If I feed them pellets in their bowls, they finish eating in an hour, maybe a little less. So they finish eating around 5:30-6PM, their stomach empties around 7 PM, and they go about 12 hours with empty stomachs. There is only an extra hour or 90 minutes of empty stomach time, or about a 10% increase in the maximum amount of time they have an empty stomach.
Is that significant? I personally doubt it. They get no grazing time, are fed 3 times a day, and their final meal is fairly often pellets instead of hay...depends on the wind and weather forecast which meal they get their hay. I don't like to feed them hay when the wind is blowing 30 mph, because the darn idiots like to toss their hay into the air and half of it has blown out of the corral in 15 minutes.
The pellets I feed them are a bermuda/alfalfa mix, fairly low grade by pellet standards.

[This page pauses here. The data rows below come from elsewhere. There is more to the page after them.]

(* ===== verification/BlockGroup.v ===== *)
(** * Block groups (allocate.c)

    [struct block_group_info] with the operations on one group: reserving and
    freeing blocks, and [init_bg]. The group's blocks are allocated in order:
    [group_ok] says that the free blocks of a group are the interval that
    starts at [first_free_block] and has [free_blocks] blocks. *)

From S2P Require Import Prelude Ext4Info Inode Bitmap.

(** ** Data *)

Definition EXT4_BG_INODE_UNINIT : Z := 0x0001.
Definition EXT4_ALLOCATE_FAILED : Z := u32 (Z.lnot 0).

(** The two bitmaps of a group are one [calloc] of two blocks in the code; here
    they are two arrays of a block each, an access past the first is an error. *)
Record block_group_info := mk_bg {
  first_block : Z;
  header_blocks : Z;
  data_blocks_used : Z;
  has_superblock : bool;
  block_bitmap : list Z;
  inode_bitmap : list Z;
  inode_table : option (list ext4_inode);
  free_blocks_count : Z;
  first_free_block : Z;
  free_inodes_count : Z;
  first_free_inode : Z;
  bg_flags : Z;
  used_dirs : Z
}.

Definition set_first_block (v : Z) (r : block_group_info) : block_group_info :=
  mk_bg v (header_blocks r) (data_blocks_used r) (has_superblock r) (block_bitmap r) (inode_bitmap r) (inode_table r) (free_blocks_count r) (first_free_block r) (free_inodes_count r) (first_free_inode r) (bg_flags r) (used_dirs r).
Definition set_header_blocks (v : Z) (r : block_group_info) : block_group_info :=
  mk_bg (first_block r) v (data_blocks_used r) (has_superblock r) (block_bitmap r) (inode_bitmap r) (inode_table r) (free_blocks_count r) (first_free_block r) (free_inodes_count r) (first_free_inode r) (bg_flags r) (used_dirs r).
Definition set_data_blocks_used (v : Z) (r : block_group_info) : block_group_info :=
  mk_bg (first_block r) (header_blocks r) v (has_superblock r) (block_bitmap r) (inode_bitmap r) (inode_table r) (free_blocks_count r) (first_free_block r) (free_inodes_count r) (first_free_inode r) (bg_flags r) (used_dirs r).
Definition set_has_superblock (v : bool) (r : block_group_info) : block_group_info :=
  mk_bg (first_block r) (header_blocks r) (data_blocks_used r) v (block_bitmap r) (inode_bitmap r) (inode_table r) (free_blocks_count r) (first_free_block r) (free_inodes_count r) (first_free_inode r) (bg_flags r) (used_dirs r).
Definition set_block_bitmap (v : list Z) (r : block_group_info) : block_group_info :=
  mk_bg (first_block r) (header_blocks r) (data_blocks_used r) (has_superblock r) v (inode_bitmap r) (inode_table r) (free_blocks_count r) (first_free_block r) (free_inodes_count r) (first_free_inode r) (bg_flags r) (used_dirs r).
Definition set_inode_bitmap (v : list Z) (r : block_group_info) : block_group_info :=
  mk_bg (first_block r) (header_blocks r) (data_blocks_used r) (has_superblock r) (block_bitmap r) v (inode_table r) (free_blocks_count r) (first_free_block r) (free_inodes_count r) (first_free_inode r) (bg_flags r) (used_dirs r).
Definition set_inode_table (v : option (list ext4_inode)) (r : block_group_info) : block_group_info :=
  mk_bg (first_block r) (header_blocks r) (data_blocks_used r) (has_superblock r) (block_bitmap r) (inode_bitmap r) v (free_blocks_count r) (first_free_block r) (free_inodes_count r) (first_free_inode r) (bg_flags r) (used_dirs r).
Definition set_free_blocks_count (v : Z) (r : block_group_info) : block_group_info :=
  mk_bg (first_block r) (header_blocks r) (data_blocks_used r) (has_superblock r) (block_bitmap r) (inode_bitmap r) (inode_table r) v (first_free_block r) (free_inodes_count r) (first_free_inode r) (bg_flags r) (used_dirs r).
Definition set_first_free_block (v : Z) (r : block_group_info) : block_group_info :=
  mk_bg (first_block r) (header_blocks r) (data_blocks_used r) (has_superblock r) (block_bitmap r) (inode_bitmap r) (inode_table r) (free_blocks_count r) v (free_inodes_count r) (first_free_inode r) (bg_flags r) (used_dirs r).
Definition set_free_inodes_count (v : Z) (r : block_group_info) : block_group_info :=
  mk_bg (first_block r) (header_blocks r) (data_blocks_used r) (has_superblock r) (block_bitmap r) (inode_bitmap r) (inode_table r) (free_blocks_count r) (first_free_block r) v (first_free_inode r) (bg_flags r) (used_dirs r).
Definition set_first_free_inode (v : Z) (r : block_group_info) : block_group_info :=
  mk_bg (first_block r) (header_blocks r) (data_blocks_used r) (has_superblock r) (block_bitmap r) (inode_bitmap r) (inode_table r) (free_blocks_count r) (first_free_block r) (free_inodes_count r) v (bg_flags r) (used_dirs r).
Definition set_bg_flags (v : Z) (r : block_group_info) : block_group_info :=
  mk_bg (first_block r) (header_blocks r) (data_blocks_used r) (has_superblock r) (block_bitmap r) (inode_bitmap r) (inode_table r) (free_blocks_count r) (first_free_block r) (free_inodes_count r) (first_free_inode r) v (used_dirs r).
Definition set_used_dirs (v : Z) (r : block_group_info) : block_group_info :=
  mk_bg (first_block r) (header_blocks r) (data_blocks_used r) (has_superblock r) (block_bitmap r) (inode_bitmap r) (inode_table r) (free_blocks_count r) (first_free_block r) (free_inodes_count r) (first_free_inode r) (bg_flags r) v.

I have no intention of converting them over to 100% pellets. That just seems to weird to me. But I'm not convinced that 3 feedings a day of low grade, small pellet feed would hurt them any. Maybe it is the low quality of hay we're getting here now, but they are looking better since I upped their pellets from 1 feeding/day to 2, and cut back their hay accordingly...
BTW, when we start getting better hay (May?), I'll up their hay ration. It just feels better to me, although I know of no proof.